___ WORKING DATA ___
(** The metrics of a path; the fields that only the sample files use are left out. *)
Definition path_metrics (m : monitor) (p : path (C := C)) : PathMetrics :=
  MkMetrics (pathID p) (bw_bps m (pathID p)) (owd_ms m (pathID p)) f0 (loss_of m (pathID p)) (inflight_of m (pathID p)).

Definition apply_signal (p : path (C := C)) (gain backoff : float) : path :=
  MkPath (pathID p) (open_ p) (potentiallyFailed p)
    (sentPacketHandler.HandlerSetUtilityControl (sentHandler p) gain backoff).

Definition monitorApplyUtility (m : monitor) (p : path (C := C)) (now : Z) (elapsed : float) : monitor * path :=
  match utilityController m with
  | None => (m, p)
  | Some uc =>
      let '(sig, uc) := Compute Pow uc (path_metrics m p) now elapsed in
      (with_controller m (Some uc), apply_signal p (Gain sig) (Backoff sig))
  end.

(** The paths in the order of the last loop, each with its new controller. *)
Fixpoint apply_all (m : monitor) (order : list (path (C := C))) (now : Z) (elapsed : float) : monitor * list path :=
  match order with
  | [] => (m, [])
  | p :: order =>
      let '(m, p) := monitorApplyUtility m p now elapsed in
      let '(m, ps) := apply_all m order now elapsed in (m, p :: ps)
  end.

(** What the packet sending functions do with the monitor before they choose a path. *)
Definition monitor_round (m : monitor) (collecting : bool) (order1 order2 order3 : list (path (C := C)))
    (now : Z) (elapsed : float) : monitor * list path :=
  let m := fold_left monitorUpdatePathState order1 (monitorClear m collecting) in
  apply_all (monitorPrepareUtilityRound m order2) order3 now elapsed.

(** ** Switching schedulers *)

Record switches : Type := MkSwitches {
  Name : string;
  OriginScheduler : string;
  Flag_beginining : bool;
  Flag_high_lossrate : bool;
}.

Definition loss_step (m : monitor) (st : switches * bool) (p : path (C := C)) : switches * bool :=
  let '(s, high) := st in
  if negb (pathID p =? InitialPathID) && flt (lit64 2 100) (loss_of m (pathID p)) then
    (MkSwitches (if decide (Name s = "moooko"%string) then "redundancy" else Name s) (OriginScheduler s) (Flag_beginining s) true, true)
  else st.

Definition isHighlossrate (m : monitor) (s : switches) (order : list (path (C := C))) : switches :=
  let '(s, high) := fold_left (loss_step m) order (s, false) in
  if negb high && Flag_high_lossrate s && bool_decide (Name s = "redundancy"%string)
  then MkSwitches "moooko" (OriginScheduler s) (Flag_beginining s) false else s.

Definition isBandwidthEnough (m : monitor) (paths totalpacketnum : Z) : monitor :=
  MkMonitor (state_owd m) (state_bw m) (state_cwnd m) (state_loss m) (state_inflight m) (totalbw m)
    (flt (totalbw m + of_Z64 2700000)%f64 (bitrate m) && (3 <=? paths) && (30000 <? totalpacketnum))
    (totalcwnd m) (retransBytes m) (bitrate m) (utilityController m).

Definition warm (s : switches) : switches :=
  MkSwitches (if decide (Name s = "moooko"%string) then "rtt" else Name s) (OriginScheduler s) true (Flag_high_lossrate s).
___
___ WORKING DATA ___
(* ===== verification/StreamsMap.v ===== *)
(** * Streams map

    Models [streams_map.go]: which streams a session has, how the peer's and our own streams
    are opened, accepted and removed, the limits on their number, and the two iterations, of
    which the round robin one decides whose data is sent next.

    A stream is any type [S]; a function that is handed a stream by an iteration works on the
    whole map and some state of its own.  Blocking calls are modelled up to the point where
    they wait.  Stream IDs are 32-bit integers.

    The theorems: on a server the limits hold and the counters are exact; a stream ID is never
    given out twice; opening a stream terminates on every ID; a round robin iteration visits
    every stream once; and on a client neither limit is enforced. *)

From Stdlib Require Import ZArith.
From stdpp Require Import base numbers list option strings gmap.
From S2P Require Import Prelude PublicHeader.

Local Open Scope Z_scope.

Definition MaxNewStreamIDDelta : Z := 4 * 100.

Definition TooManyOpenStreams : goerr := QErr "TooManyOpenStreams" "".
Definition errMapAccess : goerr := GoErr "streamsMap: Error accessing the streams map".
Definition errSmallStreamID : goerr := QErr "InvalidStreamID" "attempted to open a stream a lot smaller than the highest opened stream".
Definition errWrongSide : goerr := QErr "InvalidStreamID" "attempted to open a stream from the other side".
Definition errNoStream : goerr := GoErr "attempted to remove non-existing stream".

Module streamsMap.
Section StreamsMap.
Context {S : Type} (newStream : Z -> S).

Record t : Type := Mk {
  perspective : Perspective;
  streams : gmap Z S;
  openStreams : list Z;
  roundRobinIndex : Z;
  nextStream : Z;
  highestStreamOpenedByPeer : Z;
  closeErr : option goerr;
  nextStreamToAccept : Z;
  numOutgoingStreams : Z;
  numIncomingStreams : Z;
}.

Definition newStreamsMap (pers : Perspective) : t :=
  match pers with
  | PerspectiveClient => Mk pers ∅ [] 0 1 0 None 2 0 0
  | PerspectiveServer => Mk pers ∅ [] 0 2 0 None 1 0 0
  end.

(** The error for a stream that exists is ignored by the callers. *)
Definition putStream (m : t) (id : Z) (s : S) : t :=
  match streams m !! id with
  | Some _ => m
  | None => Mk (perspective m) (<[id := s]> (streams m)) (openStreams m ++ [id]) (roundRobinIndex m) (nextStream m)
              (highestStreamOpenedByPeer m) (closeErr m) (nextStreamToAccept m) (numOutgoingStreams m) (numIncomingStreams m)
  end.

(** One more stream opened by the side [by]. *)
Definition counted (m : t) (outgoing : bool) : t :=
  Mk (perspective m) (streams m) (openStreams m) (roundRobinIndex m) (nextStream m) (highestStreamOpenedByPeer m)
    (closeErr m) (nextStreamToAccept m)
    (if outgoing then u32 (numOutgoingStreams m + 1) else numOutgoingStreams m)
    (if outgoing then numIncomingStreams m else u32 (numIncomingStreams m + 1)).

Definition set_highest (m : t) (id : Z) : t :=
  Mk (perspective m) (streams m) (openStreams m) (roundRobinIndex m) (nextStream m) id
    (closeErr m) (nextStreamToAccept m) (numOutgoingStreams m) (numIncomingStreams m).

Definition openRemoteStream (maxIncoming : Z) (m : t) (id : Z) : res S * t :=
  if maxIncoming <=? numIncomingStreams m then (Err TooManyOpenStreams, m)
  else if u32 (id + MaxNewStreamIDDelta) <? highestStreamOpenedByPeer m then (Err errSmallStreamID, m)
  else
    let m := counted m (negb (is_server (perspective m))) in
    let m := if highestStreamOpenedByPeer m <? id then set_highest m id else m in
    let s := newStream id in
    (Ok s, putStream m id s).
___
___ WORKING DATA ___
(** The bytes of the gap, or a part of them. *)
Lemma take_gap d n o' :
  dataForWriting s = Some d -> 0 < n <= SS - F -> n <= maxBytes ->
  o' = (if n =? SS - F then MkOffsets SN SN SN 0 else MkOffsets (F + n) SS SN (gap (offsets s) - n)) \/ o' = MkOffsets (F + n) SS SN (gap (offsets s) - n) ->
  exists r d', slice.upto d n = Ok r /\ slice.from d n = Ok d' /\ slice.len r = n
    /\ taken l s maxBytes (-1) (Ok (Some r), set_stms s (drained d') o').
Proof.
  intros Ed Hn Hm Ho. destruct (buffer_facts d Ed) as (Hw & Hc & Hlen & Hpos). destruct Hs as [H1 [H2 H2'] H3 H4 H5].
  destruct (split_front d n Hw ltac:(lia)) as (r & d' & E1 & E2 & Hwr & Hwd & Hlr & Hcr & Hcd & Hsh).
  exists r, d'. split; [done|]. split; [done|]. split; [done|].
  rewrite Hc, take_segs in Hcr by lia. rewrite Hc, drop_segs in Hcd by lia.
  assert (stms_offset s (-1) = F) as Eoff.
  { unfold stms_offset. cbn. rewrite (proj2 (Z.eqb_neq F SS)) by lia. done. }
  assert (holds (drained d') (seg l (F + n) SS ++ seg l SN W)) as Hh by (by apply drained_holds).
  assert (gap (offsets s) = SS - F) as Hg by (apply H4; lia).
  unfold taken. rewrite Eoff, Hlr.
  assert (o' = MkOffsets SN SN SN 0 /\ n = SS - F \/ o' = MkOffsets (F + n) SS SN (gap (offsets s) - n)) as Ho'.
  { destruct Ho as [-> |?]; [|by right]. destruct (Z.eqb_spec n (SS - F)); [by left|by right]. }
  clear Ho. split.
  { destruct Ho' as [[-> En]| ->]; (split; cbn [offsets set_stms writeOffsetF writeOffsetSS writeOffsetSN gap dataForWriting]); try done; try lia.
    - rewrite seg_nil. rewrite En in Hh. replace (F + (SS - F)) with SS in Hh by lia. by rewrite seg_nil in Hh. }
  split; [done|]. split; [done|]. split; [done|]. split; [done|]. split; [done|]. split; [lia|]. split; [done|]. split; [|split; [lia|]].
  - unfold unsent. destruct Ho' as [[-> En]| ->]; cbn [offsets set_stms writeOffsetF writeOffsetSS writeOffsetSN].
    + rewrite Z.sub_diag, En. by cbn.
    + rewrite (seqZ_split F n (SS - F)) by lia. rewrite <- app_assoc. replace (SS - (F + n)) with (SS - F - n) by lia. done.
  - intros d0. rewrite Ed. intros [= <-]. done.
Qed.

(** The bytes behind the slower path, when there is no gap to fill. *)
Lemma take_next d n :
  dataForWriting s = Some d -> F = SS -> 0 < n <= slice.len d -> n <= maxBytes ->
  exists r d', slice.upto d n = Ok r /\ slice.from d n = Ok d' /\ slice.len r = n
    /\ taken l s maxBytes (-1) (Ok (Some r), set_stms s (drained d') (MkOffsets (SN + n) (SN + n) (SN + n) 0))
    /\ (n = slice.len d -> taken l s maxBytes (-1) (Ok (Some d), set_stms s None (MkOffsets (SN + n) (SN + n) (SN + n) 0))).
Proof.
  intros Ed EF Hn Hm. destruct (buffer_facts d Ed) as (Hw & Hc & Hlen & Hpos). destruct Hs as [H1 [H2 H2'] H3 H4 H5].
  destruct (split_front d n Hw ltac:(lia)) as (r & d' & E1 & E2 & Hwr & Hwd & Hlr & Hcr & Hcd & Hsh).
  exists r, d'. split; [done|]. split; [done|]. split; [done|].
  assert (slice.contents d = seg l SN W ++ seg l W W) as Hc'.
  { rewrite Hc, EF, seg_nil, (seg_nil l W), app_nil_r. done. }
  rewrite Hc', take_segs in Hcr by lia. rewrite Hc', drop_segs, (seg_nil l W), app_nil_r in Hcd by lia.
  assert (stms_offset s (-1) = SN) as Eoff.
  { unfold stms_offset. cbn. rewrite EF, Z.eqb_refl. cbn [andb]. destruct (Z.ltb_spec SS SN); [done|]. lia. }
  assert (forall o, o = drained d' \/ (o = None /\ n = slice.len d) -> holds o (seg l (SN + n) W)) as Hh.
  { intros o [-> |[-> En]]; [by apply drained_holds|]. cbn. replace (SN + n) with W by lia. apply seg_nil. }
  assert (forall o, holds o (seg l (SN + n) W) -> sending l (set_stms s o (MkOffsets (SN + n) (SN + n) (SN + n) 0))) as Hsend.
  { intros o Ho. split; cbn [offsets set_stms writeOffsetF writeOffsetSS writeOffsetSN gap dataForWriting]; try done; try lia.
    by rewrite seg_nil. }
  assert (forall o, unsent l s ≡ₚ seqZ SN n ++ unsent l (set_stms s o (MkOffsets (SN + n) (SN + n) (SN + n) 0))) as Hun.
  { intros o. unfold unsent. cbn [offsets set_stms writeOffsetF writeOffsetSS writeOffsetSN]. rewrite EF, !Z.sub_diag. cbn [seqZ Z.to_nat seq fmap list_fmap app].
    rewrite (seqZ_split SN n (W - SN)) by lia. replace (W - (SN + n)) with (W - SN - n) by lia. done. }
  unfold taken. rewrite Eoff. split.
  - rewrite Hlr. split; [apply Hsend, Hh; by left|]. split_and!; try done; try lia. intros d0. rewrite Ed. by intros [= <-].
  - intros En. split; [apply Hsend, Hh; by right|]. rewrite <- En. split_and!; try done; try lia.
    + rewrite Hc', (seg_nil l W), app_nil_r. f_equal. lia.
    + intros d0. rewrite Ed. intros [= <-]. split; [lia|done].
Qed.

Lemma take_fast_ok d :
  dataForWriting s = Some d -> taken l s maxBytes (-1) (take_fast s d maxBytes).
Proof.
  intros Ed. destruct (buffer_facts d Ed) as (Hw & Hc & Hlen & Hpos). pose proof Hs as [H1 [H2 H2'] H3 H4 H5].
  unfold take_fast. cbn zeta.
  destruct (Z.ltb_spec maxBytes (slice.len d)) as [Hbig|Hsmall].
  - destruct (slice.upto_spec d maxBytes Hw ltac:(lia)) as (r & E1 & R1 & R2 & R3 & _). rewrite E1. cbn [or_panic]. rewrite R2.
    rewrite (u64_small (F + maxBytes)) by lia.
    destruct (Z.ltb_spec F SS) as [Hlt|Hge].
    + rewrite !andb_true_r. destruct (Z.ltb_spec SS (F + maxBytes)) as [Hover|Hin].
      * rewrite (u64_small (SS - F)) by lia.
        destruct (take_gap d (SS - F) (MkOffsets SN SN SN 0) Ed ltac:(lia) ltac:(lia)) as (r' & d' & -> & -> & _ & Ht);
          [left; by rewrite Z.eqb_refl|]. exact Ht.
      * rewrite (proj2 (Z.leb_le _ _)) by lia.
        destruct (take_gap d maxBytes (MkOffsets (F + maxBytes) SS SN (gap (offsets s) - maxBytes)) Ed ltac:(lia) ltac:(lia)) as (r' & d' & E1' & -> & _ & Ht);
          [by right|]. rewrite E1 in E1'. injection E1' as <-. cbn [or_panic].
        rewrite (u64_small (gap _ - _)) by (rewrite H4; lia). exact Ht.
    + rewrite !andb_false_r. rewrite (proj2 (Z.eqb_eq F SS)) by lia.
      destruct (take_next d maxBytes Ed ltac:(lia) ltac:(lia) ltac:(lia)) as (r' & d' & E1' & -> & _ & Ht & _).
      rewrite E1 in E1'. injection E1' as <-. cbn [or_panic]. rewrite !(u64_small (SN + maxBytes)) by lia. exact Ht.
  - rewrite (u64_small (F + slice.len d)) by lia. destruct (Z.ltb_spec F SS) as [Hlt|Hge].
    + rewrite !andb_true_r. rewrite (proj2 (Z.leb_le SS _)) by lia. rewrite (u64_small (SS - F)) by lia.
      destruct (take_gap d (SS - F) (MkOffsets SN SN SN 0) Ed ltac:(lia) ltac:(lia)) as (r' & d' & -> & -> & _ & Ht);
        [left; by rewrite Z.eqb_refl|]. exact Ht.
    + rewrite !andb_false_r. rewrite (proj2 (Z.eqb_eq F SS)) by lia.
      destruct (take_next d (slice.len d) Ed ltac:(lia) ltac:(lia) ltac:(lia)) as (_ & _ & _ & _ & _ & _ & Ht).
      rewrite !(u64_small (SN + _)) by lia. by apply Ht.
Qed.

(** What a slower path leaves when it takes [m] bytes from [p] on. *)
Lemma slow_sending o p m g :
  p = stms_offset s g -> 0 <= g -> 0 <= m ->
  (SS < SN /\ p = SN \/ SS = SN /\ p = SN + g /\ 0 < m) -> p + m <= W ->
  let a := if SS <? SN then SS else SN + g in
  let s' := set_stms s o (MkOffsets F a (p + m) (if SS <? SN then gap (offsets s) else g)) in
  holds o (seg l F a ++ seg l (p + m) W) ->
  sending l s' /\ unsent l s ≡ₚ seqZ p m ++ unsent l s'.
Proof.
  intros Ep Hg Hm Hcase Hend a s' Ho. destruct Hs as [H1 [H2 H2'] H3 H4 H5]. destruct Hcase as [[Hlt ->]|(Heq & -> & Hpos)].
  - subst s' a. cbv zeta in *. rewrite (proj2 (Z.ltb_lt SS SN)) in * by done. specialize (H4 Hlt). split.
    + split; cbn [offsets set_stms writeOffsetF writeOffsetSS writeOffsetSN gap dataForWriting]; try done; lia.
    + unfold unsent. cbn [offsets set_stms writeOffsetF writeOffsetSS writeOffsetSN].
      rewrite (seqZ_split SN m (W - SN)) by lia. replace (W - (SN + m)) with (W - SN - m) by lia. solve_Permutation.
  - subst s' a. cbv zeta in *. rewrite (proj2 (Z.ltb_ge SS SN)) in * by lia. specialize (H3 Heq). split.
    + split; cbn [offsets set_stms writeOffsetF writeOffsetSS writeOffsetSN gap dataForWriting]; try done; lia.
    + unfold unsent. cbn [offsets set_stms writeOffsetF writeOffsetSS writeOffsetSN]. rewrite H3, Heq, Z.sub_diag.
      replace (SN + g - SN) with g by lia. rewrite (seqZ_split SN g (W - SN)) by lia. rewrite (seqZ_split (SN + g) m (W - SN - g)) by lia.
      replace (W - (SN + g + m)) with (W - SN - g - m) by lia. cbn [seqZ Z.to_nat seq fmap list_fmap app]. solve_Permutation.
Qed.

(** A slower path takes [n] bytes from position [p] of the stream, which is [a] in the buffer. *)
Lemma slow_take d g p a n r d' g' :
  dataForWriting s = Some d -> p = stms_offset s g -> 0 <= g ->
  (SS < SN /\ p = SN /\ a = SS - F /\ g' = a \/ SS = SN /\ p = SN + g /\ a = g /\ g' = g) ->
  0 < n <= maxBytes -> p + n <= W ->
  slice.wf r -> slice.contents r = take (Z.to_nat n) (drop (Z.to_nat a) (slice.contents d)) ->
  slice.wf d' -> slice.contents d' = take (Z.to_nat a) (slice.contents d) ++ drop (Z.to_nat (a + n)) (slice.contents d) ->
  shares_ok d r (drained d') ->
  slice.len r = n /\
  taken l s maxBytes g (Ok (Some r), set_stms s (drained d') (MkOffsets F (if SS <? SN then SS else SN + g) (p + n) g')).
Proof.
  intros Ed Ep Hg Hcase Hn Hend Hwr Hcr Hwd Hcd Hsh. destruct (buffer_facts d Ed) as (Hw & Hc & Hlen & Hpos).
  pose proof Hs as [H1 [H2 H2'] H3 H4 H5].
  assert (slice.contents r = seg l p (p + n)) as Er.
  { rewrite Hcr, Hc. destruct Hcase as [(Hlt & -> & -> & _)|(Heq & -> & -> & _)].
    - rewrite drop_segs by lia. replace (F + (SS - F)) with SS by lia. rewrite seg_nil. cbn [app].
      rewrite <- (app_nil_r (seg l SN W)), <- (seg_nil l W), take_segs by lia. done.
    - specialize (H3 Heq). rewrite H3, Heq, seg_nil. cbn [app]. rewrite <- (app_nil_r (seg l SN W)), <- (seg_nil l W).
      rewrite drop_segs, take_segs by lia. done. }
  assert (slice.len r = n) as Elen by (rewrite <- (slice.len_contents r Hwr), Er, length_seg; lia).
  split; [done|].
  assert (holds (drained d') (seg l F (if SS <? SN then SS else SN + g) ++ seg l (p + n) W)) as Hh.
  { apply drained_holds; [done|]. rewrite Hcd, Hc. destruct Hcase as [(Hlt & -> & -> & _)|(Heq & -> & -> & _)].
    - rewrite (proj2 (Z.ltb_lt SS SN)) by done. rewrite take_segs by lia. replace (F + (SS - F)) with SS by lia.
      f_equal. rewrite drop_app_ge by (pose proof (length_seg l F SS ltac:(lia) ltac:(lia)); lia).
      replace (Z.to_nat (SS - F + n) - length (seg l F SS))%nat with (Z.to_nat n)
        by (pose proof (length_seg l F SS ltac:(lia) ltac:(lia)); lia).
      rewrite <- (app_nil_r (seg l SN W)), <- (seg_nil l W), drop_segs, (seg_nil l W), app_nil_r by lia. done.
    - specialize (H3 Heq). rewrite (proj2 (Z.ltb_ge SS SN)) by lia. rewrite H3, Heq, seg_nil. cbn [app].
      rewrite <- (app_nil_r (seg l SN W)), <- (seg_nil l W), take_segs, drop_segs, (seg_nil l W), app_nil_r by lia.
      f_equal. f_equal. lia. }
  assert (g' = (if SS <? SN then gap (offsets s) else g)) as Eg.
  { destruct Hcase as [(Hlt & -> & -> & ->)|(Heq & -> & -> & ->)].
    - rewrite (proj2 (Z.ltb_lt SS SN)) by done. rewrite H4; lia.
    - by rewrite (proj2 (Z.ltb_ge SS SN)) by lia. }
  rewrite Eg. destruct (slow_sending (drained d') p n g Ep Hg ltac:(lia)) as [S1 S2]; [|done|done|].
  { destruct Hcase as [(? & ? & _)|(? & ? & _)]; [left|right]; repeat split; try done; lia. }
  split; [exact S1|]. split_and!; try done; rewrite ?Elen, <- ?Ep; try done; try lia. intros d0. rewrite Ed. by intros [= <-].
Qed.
___
AIM OF THE TASK: Here the output must be the lines above from the line with "given out twice;" to the line with "Definition MaxNewStreamIDDelta : Z", both included, duplicated word for word and nothing else.

FINAL ANSWER:
    given out twice; opening a stream terminates on every ID; a round robin iteration visits
    every stream once; and on a client neither limit is enforced. *)

From Stdlib Require Import ZArith.
From stdpp Require Import base numbers list option strings gmap.
From S2P Require Import Prelude PublicHeader.

Local Open Scope Z_scope.

Definition MaxNewStreamIDDelta : Z := 4 * 100.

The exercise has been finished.